The technology of composite manhole covers has advanced so far that customers now have legitimate alternatives to steel manhole covers in certain applications.

Composite manhole covers were introduced into the marketplace for petroleum service applications in 1984. Since then, total worldwide sales of composite manhole covers have not exceeded the number of steel manhole covers sold each year, but that is about to change. This article provides an analytical framework for evaluating steel and composite manhole covers and deciding on the best alternatives for given uses.

Uncle Sam’s research pays off
Research on composite materials by, or for, the US military dates back to the 1960s and has led to today’s use of composite materials in the transportation and recreational vehicle industries, as well as in the construction of highway bridges and other structures. To replace metal materials for these applications, the composite material has to be lighter and at least as strong.
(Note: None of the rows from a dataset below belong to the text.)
(* ===== verification/HttpMethod.v ===== *)
(** * The methods the HTTP/1 parser recognises

    The states [s_start_req] and [s_req_method] of
    src/src/http_parser/http_parser.c guess a method from its first letter and
    correct the guess on the way; the reference is the table of the names. *)

From S2P Require Import Prelude CppStd HttpMessages UrlParser HttpParser HttpExecute HttpSafe Decoder HttpCodec HttpRun.

(** What a character makes of a guess. *)
Definition guess (m i : Z) (ch : ascii) : option Z :=
  if bool_decide (c_char (http_method_str m) i = Some (byte_of ch)) then Some m
  else if is_alpha ch then corrected_method m i ch
  else if is_ch "-"%char ch && (i =? 1) && (m =? HTTP_MKCOL) then Some HTTP_MSEARCH
  else None.

Fixpoint guesses (m i : Z) (l : list ascii) : option Z :=
  match l with
  | [] => Some m
  | ch :: l => m ← guess m i ch; guesses m (i + 1) l
  end.

(** The reference: the method of a name. *)
Definition method_named (l : list ascii) : option Z :=
  Z.of_nat ∘ fst <$> list_find (fun w => chars w = l) method_strings.

(** The name so far: the first characters of the guess. *)
Definition prefix_read (m : Z) (x : list ascii) : Prop :=
  exists w, method_strings !! Z.to_nat m = Some w /\ 0 <= m /\ x = take (length x) (chars w) /\ (length x <= length (chars w))%nat.

Definition prefix_readb (m : Z) (x : list ascii) : bool :=
  match method_strings !! Z.to_nat m with
  | Some w => (0 <=? m) && bool_decide (x = take (length x) (chars w)) && (length x <=? length (chars w))%nat
  | None => false
  end.

Lemma prefix_readb_ok m x : prefix_readb m x = true <-> prefix_read m x.
Proof.
  unfold prefix_readb, prefix_read. destruct (method_strings !! Z.to_nat m) as [w|].
  - rewrite !andb_true_iff, Z.leb_le, bool_decide_eq_true, Nat.leb_le. split.
    + intros [[H1 H2] H3]. exists w. done.
    + intros (w' & [= <-] & H1 & H2 & H3). done.
  - split; [done|]. by intros (w' & [=] & _).
Qed.
(** How the fields say that the body ends; [eof]: what it is without a word of it. *)
Definition framing_of (eof : body_kind) (kvs : list (string * string)) : body_kind :=
  if existsb is_coding kvs then in_chunks
  else match declared kvs with
       | Some n => if n =? 0 then no_body else of_length n
       | None => eof
       end.

(** The blocks that are followed: no field twice that may come but once. *)
Record block_ok (kvs : list (string * string)) : Prop := {
  bo_readable : Forall readable kvs;
  bo_lengths : (lengths kvs <= 1)%nat;
  bo_one : existsb is_coding kvs && existsb is_length kvs = false }.

Lemma readable_length kv : readable kv -> is_length kv = true -> exists n, stoull kv.2 = Some n /\ 0 <= n < 2 ^ 60.
Proof.
  intros R Hk. unfold is_length in Hk. apply bool_decide_eq_true in Hk. destruct R as [G|[[H _]|[[_ (n & Hn & ->)]|[H _]]]].
  - by destruct (good_unknown kv CONTENT_LENGTH G ltac:(in_list)).
  - by rewrite Hk in H.
  - exists n. split; [|done]. apply stoull_to_string. unfold in_range. change (2 ^ 60) with 1152921504606846976 in Hn. cbn. lia.
  - by rewrite Hk in H.
Qed.

Lemma declared_bound kvs n : Forall readable kvs -> declared kvs = Some n -> 0 <= n < 2 ^ 60.
Proof.
  intros HF. unfold declared. assert (H : forall x, (None : option Z) = Some x -> 0 <= x < 2 ^ 60) by done.
  revert H. generalize (None : option Z). induction HF as [|kv kvs R HF IH]; intros o Ho; cbn [foldl]; [by apply Ho|].
  apply IH. intros x. destruct (is_length kv) eqn:E; [|apply Ho]. destruct (readable_length kv R E) as (m & -> & Hm). by intros [= <-].
Qed.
The petroleum industry has benefited from the development of composite materials, using them in pipes, valves, fittings, underground tanks, manhole covers and other components. The plastics companies that created the original market for plastic moldings have given composite manhole cover manufacturers access to the resin-transfer-molding technology.

Since 1984, approximately 30 different designs of composite manhole covers have been introduced to the petroleum marketing industry. At least half were not successful, and others had to be redesigned and changed. Today, there are a number of different composite manhole covers on the market that have stood the test of time. How do you tell the good ones from the not-so-good ones? How do you select the one that best meets your needs at the lowest cost? Would a steel manhole cover still be the best choice for your situation?

Safety and efficiency
Two important considerations in assessing manhole covers are their safety and efficiency. The safety and efficiency of manhole covers in the petroleum marketing industry are controlled by three critical design characteristics:

Strength—Stresses resulting from vehicle traffic loading should not exceed the design strength of the manhole cover.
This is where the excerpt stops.